Windows 2003 AD升级至2008实战：回收站与只读控制器策略

本文档详细记录了在实际环境中将Windows 2003 Active Directory (AD) 系统升级至Windows 2008的实战步骤。升级过程中的关键知识点包括： 1. **活动目录回收站**：在Windows 2008中引入的新特性是活动目录回收站，与早期版本不同，它不再直接删除对象，而是将其标记为墓碑对象，保留60天供恢复。管理员可以通过修改 Adsiedit.msc 中的 tombstoneLifetime 属性来调整这个时间。
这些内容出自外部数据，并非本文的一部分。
Lemma after_limit_count cfg userId rows :
  1 <= MAX_SESSIONS_PER_USER cfg ->
  count_user userId (after_limit cfg userId rows) + 1
  <= Z.max (count_user userId rows) (MAX_SESSIONS_PER_USER cfg).
Proof.
  intros Hmax. unfold after_limit, count_user.
  set (mine := filter (fun s => Session.user_id s =? userId) rows).
  destruct (MAX_SESSIONS_PER_USER cfg <=? count mine) eqn:E.
  - apply Z.leb_le in E.
    destruct mine as [|s0 rest] eqn:Hmine; [unfold count in E; simpl in E; lia|].
    destruct (least_recently_active_nonempty s0 rest) as [o Ho]. rewrite Ho.
    assert (Hin : In o mine).
    { rewrite Hmine. apply least_recently_active_In. assumption. }
    unfold mine in Hin. apply filter_In in Hin. destruct Hin as [Hin Hu].
    pose proof (filter_filter_shorter
                  (fun s => Session.user_id s =? userId)
                  (fun s => negb (eqN (Session.id s) (Session.id o)))
                  rows o Hin Hu) as Hlt.
    assert (Hq : negb (eqN (Session.id o) (Session.id o)) = false).
    { unfold eqN. rewrite N.eqb_refl. reflexivity. }
    specialize (Hlt Hq). fold mine in Hlt. rewrite Hmine in Hlt.
    unfold count. lia.
  - apply Z.leb_gt in E. fold mine. lia.
Qed.

(** X7. The cap is kept by [createSession]: with at least one session
    allowed, a session created on a healthy store leaves the user with
    no more session rows than the larger of the limit and the number the
    user had before. A user at or below the limit stays at or below it. *)
Theorem createSession_keeps_cap cfg (now : Timestamp) (userId : Z)
  (deviceInfo : DeviceInfo.t) (tokenId : option Uuid) (w : World) :
  faults w = [] ->
  1 <= MAX_SESSIONS_PER_USER cfg ->
  exists t w',
    createSession cfg now userId deviceInfo tokenId w = (Return t, w')
    /\ count_user userId (sessions_of w')
       <= Z.max (count_user userId (sessions_of w)) (MAX_SESSIONS_PER_USER cfg).
Proof.
  intros Hf Hmax.
  destruct (createSession_healthy cfg now userId deviceInfo tokenId w Hf)
    as (t & row & w' & Hrun & Hrows & Hu & _).
  exists t, w'. split; [assumption|].
  rewrite Hrows. pose proof (after_limit_count cfg userId (sessions_of w) Hmax) as H.
  unfold count_user in *. rewrite filter_app. simpl. rewrite Hu, Z.eqb_refl.
  unfold count in *. rewrite length_app. simpl. lia.
Qed.

Lemma createSession_keeps_cap_witness :
  exists t w',
    createSession sample_config 8000 7 sample_device None world_3 = (Return t, w')
    /\ count_user 7 (sessions_of w')
       <= Z.max (count_user 7 (sessions_of world_3))
                (MAX_SESSIONS_PER_USER sample_config).
Proof.
  apply (createSession_keeps_cap sample_config 8000 7 sample_device None world_3).
  - reflexivity.
  - vm_compute. discriminate.
Defined.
在升级过程中，管理员需要了解如何启用这项保护机制，以防止误删重要对象。 2. **只读域控制器**：新版本允许设置只读域控制器，这种角色限制了域控制器的复制行为，只允许从其他域控制器接收对象，而不能向外复制，适合部署在安全性较低的分支站点。在升级前，确保所有2003域控制器已安装SP2补丁。 升级流程分为三个主要步骤： - **第一步：备份原有AD** - 在升级前，必须对现有的AD数据库进行备份，以防止数据丢失，参考《Windows AD系统管理——AD数据库的维护与备份》进行操作。 - **第二步：森林准备** - 将Windows Server 2008 R2安装光盘插入根域的某台DC，通过命令行执行 forestprep 命令（32位系统用 adprep32.exe，64位系统用 adprep.exe），这一步只需在根域执行一次。 - **第三步：域准备及组策略更新** - 分别在每个域内的DC上插入光盘，执行 domainprep 和 gpprep 命令（同样区分32/64位系统），这些操作会更新组策略对象，确保新版本的兼容性。 在整个升级过程中，除了技术细节，还需要考虑网络架构的兼容性和业务连续性，尤其是涉及如Exchange 2003等其他服务的迁移。在实际操作中，应谨慎并遵循官方文档指导，以确保升级过程的顺利进行。